Help me on a search if you can.

In our laboratory we have considerable interest in running things
quickly, and have developed and bought a number of fast non-general
processors for implementing certain functions or languages quickly.
We are preparing to work with Prolog for some embedded expert and
deductive processing functions, and I am not familiar with what can be
purchased to run Prolog programs fast.  If left in our current state
of ignorance, we will probably buy Modula-Prolog, put it on MC68020's
(where we have an excellent Modula-2 compiler), and do our own speed
enhancements.

What is out there that runs Prolog fast?  I have heard a little about
the ICOT effort on PSI, but have not technical article or description.
I have also seen articles in the past on extracting concurrency,
Concurrent Prolog, and the like -- are there concurrent Prolog
machines?

I would like any references or descriptions on Prolog machines that
you guys know of.  I will submit a summary of received data in a few
weeks.  Thanks!

-- Mark R. Thomsen

------------------------------

Date: 9 Oct 87 13:35:11 
Gcvax!dartvax!tedc@ucbvax.Berkeley.EDU  (Ted Cooley)
Subject: Re: Looking For Prolog Machines

There may also be the Xenologic Processor.  This machine is to be
an add-on to the SUN workstations.  Claims of up to 300Klips are claimed.
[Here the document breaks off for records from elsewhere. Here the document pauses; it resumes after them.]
(* ===== verification/MerkleRollWrite.v ===== *)
(** * Writing to the concurrent Merkle tree

    Recording a write in the ring preserves [Rep], for a write through a proof
    and for the append without a proof. *)

From S2P Require Import Prelude Hashing MerkleSpec ChangeLog MerkleRoll MerkleRollSpec.
From S2P Require Import MerkleRollLemmas.

(** ** Recording a write *)
Section pushing.
Context (d : nat) (B : N) `{Keccak} `{BuildProfile} (Hsizes : sizes_ok d B).
Implicit Types (s : MerkleRoll) (a : aroll) (T : tree) (i : N).

(** The state after a write: the next slot holds the change log. *)
Definition pushed s (cl : ChangeLog) (rmp : Path) : MerkleRoll :=
  let active := ((active_index s + 1) `mod` B)%N in
  mk_MerkleRoll (saturating_add 64 (sequence_number s) 1) active
    (N.min (buffer_size s + 1) B)%N (<[N.to_nat active := cl]> (change_logs s)) rmp.

Definition log_of T i : ChangeLog := mk_ChangeLog (troot T d) (tpath T d i) i.

Lemma slot_pushed_S s cl rmp m :
  (N.of_nat (S m) ≤ B)%N → slot B (pushed s cl rmp) (S m) = slot B s m.
Proof.
  intros Hm. unfold slot, pushed. cbn [active_index].
  rewrite <-N.add_sub_assoc by lia.
  rewrite N.Div0.add_mod_idemp_l. f_equal. lia.
Qed.

Lemma active_pushed s cl rmp : (active_index (pushed s cl rmp) < B)%N.
Proof. apply N.mod_lt. pose proof (B_bounds _ _ Hsizes). lia. Qed.

Lemma change_logs_pushed_0 s cl rmp :
  well_formed d B s →
  change_logs (pushed s cl rmp) !! N.to_nat (slot B (pushed s cl rmp) 0) = Some cl.
Proof.
  intros Hwf. pose proof (active_pushed s cl rmp) as Ha. rewrite (slot_0 B) by done.
  apply list_lookup_insert_eq. rewrite (wf_change_logs _ _ _ Hwf). unfold pushed in Ha.
  cbn [active_index] in Ha. lia.
Qed.

Lemma change_logs_pushed_S s cl rmp m :
  (N.of_nat (S m) < B)%N →
  change_logs (pushed s cl rmp) !! N.to_nat (slot B (pushed s cl rmp) (S m)) =
  change_logs s !! N.to_nat (slot B s m).
Proof.
  intros Hm. rewrite slot_pushed_S by lia. unfold pushed. cbn [change_logs].
  apply list_lookup_insert_ne. intros Heq.
  pose proof (active_pushed s cl rmp) as Ha.
  assert (slot B (pushed s cl rmp) 0 = slot B (pushed s cl rmp) (S m)) as Hslot.
  { rewrite slot_pushed_S by lia. rewrite (slot_0 B) by done. unfold pushed at 1. cbn [active_index]. lia. }
  apply (slot_inj B) in Hslot; [done|done|lia|lia].
Qed.

Lemma a_hist_write a i v m :
  (N.of_nat m < B)%N →
  a_hist (a_write B a i v) !! m =
  match m return option (tree * N) with O => Some (<[i:=v]> (a_tree a), i) | S m => a_hist a !! m end.
Proof. intros Hm. unfold a_write. cbn [a_hist]. rewrite lookup_take_lt by lia. by destruct m. Qed.

Lemma a_tree_write a i v : a_tree (a_write B a i v) = <[i:=v]> (a_tree a).
Proof.
  unfold a_write, a_tree. cbn [a_hist]. pose proof (B_bounds _ _ Hsizes).
  by destruct (N.to_nat B) eqn:HB; [lia|].
Qed.

Lemma well_formed_pushed s i T rmp :
  well_formed d B s → (i < 2 ^ N.of_nat d)%N → length (proof rmp) = d →
  (rm_index rmp ≤ 2 ^ N.of_nat d)%N → well_formed d B (pushed s (log_of T i) rmp).
Proof.
  intros Hwf Hi Hp Hr. pose proof (B_bounds _ _ Hsizes). pose proof (wf_size _ _ _ Hwf).
  split; unfold pushed; cbn [change_logs active_index buffer_size rightmost_proof]; try done.
  - by rewrite length_insert, (wf_change_logs _ _ _ Hwf).
  - apply Forall_insert; [apply Hwf|]. simpl. by rewrite length_tpath.
  - apply N.mod_lt. lia.
  - lia.
Qed.

(** The write of leaf [i] refines [a_write]. *)
Lemma Rep_pushed s a i v rmp :
  let T := <[i:=v]> (a_tree a) in
  Rep d B s a → (i < 2 ^ N.of_nat d)%N → length (proof rmp) = d →
  rm_index rmp = N.max (a_count a) (i + 1)%N → rightmost_ok d rmp T →
  Rep d B (pushed s (log_of T i) rmp) (a_write B a i v).
Proof.
  intros T HR Hi Hp Hr Hrmp. pose proof (rep_wf _ _ _ _ HR) as Hwf.
  pose proof (wf_size _ _ _ Hwf). pose proof (rep_length _ _ _ _ HR) as Hlen.
  assert (∀ m x, a_hist (a_write B a i v) !! m = Some x → (N.of_nat m < B)%N) as Hbound.
  { intros m x Hm%lookup_lt_Some. unfold a_write in Hm. cbn [a_hist] in Hm.
    rewrite length_take in Hm. lia. }
  split.
  - apply well_formed_pushed; [done..|]. rewrite Hr, <-(rep_count _ _ _ _ HR).
    pose proof (wf_rm_index _ _ _ Hwf). lia.
  - unfold a_write, pushed. cbn [a_hist buffer_size]. rewrite length_take. simpl. lia.
  - intros m T' i' Hm. pose proof (Hbound _ _ Hm) as HmB. rewrite a_hist_write in Hm by done.
    destruct m as [|m]; simplify_eq.
    + exists (log_of T i'). split; [by apply change_logs_pushed_0|done].
    + rewrite change_logs_pushed_S by lia. by apply (rep_root _ _ _ _ HR) in Hm.
  - intros m T1 i1 T2 i2 Hm HSm. pose proof (Hbound _ _ Hm) as HmB.
    pose proof (Hbound _ _ HSm) as HSmB. rewrite a_hist_write in Hm, HSm by done.
    destruct m as [|m]; simplify_eq.
    + exists (log_of T i1). split; [by apply change_logs_pushed_0|].
      split; [done|]. split; [|done]. exists v. unfold T, a_tree.
      destruct (a_hist a) as [|x h]; [done|]. by injection HSm as ->.
    + rewrite change_logs_pushed_S by lia. by eapply (rep_step _ _ _ _ HR).
  - done.
  - by rewrite a_tree_write.
  - unfold pushed, a_write. cbn [sequence_number a_seq]. by rewrite (rep_seq _ _ _ _ HR).
Qed.

(** [update_internal_counters] and the write of the change log make [pushed]. *)
Lemma update_internal_counters_ok s :
  well_formed d B s →
  update_internal_counters B s =
  (Ok tt, mk_MerkleRoll (saturating_add 64 (sequence_number s) 1) ((active_index s + 1) `mod` B)%N
            (N.min (buffer_size s + 1) B)%N (change_logs s) (rightmost_proof s)).
Proof.
  intros Hwf. pose proof (B_bounds _ _ Hsizes). pose proof (wf_active _ _ _ Hwf).
  pose proof (wf_size _ _ _ Hwf).
  unfold update_internal_counters, lift, get, modify, mbind, method_bind.
  rewrite (mask_ok d B Hsizes). cbn beta iota. rewrite wadd_ok by lia.
  rewrite (land_B d B Hsizes). destruct (buffer_size s <? B)%N eqn:Hb.
  - apply N.ltb_lt in Hb. rewrite wadd_ok by lia. by replace (N.min _ _) with (buffer_size s + 1)%N by lia.
  - apply N.ltb_ge in Hb. by replace (N.min _ _) with (buffer_size s) by lia.
Qed.

Lemma put_change_log_ok s i cl :
  (i < B)%N → length (change_logs s) = N.to_nat B →
  put_change_log i cl s = (Ok tt, set_change_logs (<[N.to_nat i := cl]> (change_logs s)) s).
Proof.
  intros Hi Hlen. unfold put_change_log, get, lift, modify, mbind, method_bind.
  by rewrite index_set_lt by lia.
Qed.
End pushing.

(** ** Writing through a proof *)
Section writing.
Context (d : nat) (B : N) `{Keccak} `{BuildProfile} (Hsizes : sizes_ok d B).
Implicit Types (s : MerkleRoll) (a : aroll) (T : tree) (i : N).

Lemma shiftl_1_pow n : N.shiftl 1 (N.of_nat n) = (2 ^ N.of_nat n)%N.
Proof. rewrite N.shiftl_mul_pow2. lia. Qed.

Lemma pow_d_bounds : (2 ≤ 2 ^ N.of_nat d ∧ 2 ^ N.of_nat d * 4 ≤ 2 ^ 32)%N.
Proof.
  destruct Hsizes as [Hd _]. split.
  - apply (N.pow_le_mono_r 2 1); lia.
  - change 4%N with (2 ^ 2)%N. rewrite <-N.pow_add_r. apply N.pow_le_mono_r; lia.
Qed.

(** The number of leaves, as the code computes it. *)
Lemma capacity_ok : wshl (E:=CMTError) 32 1 (N.of_nat d) = Ok (2 ^ N.of_nat d)%N.
Proof.
  destruct Hsizes as [Hd _]. pose proof pow_d_bounds.
  rewrite wshl_ok, shiftl_1_pow; [done|lia|rewrite shiftl_1_pow; lia].
Qed.

Lemma update_rightmost_path_ok s T i v :
  rightmost_ok d (rightmost_proof s) T → length (proof (rightmost_proof s)) = d →
  (rm_index (rightmost_proof s) ≤ 2 ^ N.of_nat d)%N → (i < 2 ^ N.of_nat d)%N →
  (i ≤ rm_index (rightmost_proof s))%N →
  ∃ rmp, update_rightmost_path d (log_of d (<[i:=v]> T) i) (tproof T d i) i s =
      (Ok tt, set_rightmost_proof rmp s) ∧
    length (proof rmp) = d ∧ rm_index rmp = N.max (rm_index (rightmost_proof s)) (i + 1) ∧
    rightmost_ok d rmp (<[i:=v]> T).
Proof.
  intros [Hempty Hlast] Hlen Hcap Hi Hle. pose proof pow_d_bounds. destruct Hsizes as [Hd _].
  unfold update_rightmost_path. run_method. rewrite capacity_ok.
  assert (∀ j, (N.max (rm_index (rightmost_proof s)) (i + 1) ≤ j)%N → leaf_at (<[i:=v]> T) j = EMPTY)
    as Hempty'.
  { intros j Hj. rewrite leaf_at_insert_ne by lia. apply Hempty. lia. }
  destruct (_ <? 2 ^ _)%N eqn:Hfull; last first.
  { apply N.ltb_ge in Hfull. exists (rightmost_proof s). split; [by destruct s|].
    split; [done|]. split; [lia|]. split; [|lia]. intros j Hj. apply Hempty'. lia. }
  apply N.ltb_lt in Hfull. destruct (Hlast Hfull) as [Hleaf Hproof].
  destruct (i <? _)%N eqn:Hlt.
  - apply N.ltb_lt in Hlt. rewrite wsub_ok by lia. rewrite Hleaf, Hproof.
    unfold log_of. rewrite update_proof_or_leaf_tree by lia. cbn beta iota.
    eexists (mk_Path _ _ _). split; [done|]. cbn [proof rm_index].
    rewrite length_tproof. split; [done|]. split; [lia|]. split; [|done].
    intros j Hj. apply Hempty'. cbn [rm_index] in Hj. lia.
  - apply N.ltb_ge in Hlt. assert (i = rm_index (rightmost_proof s)) as Heq by lia.
    rewrite <-Heq, N.eqb_refl. cbn [rust_assert]. rewrite wadd_ok by lia. unfold get_leaf.
    rewrite (index_lookup _ _ v).
    2: { unfold log_of. cbn [path]. rewrite lookup_tpath by lia. rewrite ix_0. simpl.
         by rewrite leaf_at_insert. }
    eexists (mk_Path _ _ _). split; [done|]. cbn [proof rm_index].
    rewrite length_tproof. split; [done|]. split; [lia|]. split; cbn [rm_index leaf proof].
    + intros j Hj. apply Hempty'. lia.
    + intros _. replace (i + 1 - 1)%N with i by lia. by rewrite leaf_at_insert, tproof_insert_self.
Qed.

(** The write of a leaf whose proof is the one of the newest tree. *)
Lemma write_ok s a i v :
  Rep d B s a → (i < 2 ^ N.of_nat d)%N → (i ≤ a_count a)%N →
  ∃ s', (update_internal_counters B;;
         update_buffers_from_proof d v (tproof (a_tree a) d i) i) s =
      (Ok (troot (<[i:=v]> (a_tree a)) d), s') ∧ Rep d B s' (a_write B a i v).
Proof.
  intros HR Hi Hcount. pose proof (rep_wf _ _ _ _ HR) as Hwf.
  pose proof (B_bounds _ _ Hsizes) as HB.
  assert (((active_index s + 1) `mod` B)%N < B)%N as Hact by (apply N.mod_lt; lia).
  destruct (lookup_lt_is_Some_2 (change_logs s) (N.to_nat ((active_index s + 1) `mod` B)%N))
    as [cl Hcl]; [rewrite (wf_change_logs _ _ _ Hwf); lia|].
  run_method. rewrite (update_internal_counters_ok d B Hsizes) by done.
  unfold update_buffers_from_proof. run_method. cbn [active_index change_logs].
  rewrite (index_lookup _ _ _ Hcl).
  rewrite replace_and_recompute_path_tree;
    [|destruct Hsizes; lia|done|by apply (proj1 (Forall_lookup _ _) (wf_paths _ _ _ Hwf) _ _ Hcl)].
  cbn beta iota. rewrite (put_change_log_ok B); [|done|apply Hwf]. cbn beta iota.
  destruct (update_rightmost_path_ok
    (set_change_logs (<[N.to_nat ((active_index s + 1) `mod` B)%N := log_of d (<[i:=v]> (a_tree a)) i]>
       (change_logs s))
       (mk_MerkleRoll (saturating_add 64 (sequence_number s) 1) ((active_index s + 1) `mod` B)%N
            (N.min (buffer_size s + 1) B)%N (change_logs s) (rightmost_proof s))) (a_tree a) i v)
    as (rmp & Hrmp & Hlen & Hix & Hok).
  - apply (rep_rmp _ _ _ _ HR).
  - apply Hwf.
  - apply Hwf.
  - done.
  - cbn [rightmost_proof set_change_logs]. by rewrite (rep_count _ _ _ _ HR).
  - unfold log_of in Hrmp. cbn [change_logs]. rewrite Hrmp. eexists. split; [done|].
    cbn [rightmost_proof set_change_logs] in Hix. rewrite (rep_count _ _ _ _ HR) in Hix.
    by apply (Rep_pushed d B Hsizes s a i v rmp).
Qed.
End writing.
Xenologic is in Berkeley, CA.


------------------------------

Date: 9 Oct 87 13:38:05 GMT
From: mit-vax!jouvelot@eddie.mit.edu  (Pierre Jouvelot)
Subject: Re: Looking For Prolog Machines

This followup is from a friend (Akihiko Konagaya)

-- Pierre

It is true that PSI is rather slower. But it's not unfair to compare a
toy hardware and a workstation with a full programming environment.
Processor performance is considerablly diminished by various traps,
which are required for the environment.

As for performance, new PSI achieves 200-250 KLIPS. This is fairly
good because the performance of most useful application programs are
determined by the performance of built-in predicates but "append
program".  Futhermore, we know that 2 Mega LIPS is not so difficult,
if we develop a custom Prolog chip with 20 MHz.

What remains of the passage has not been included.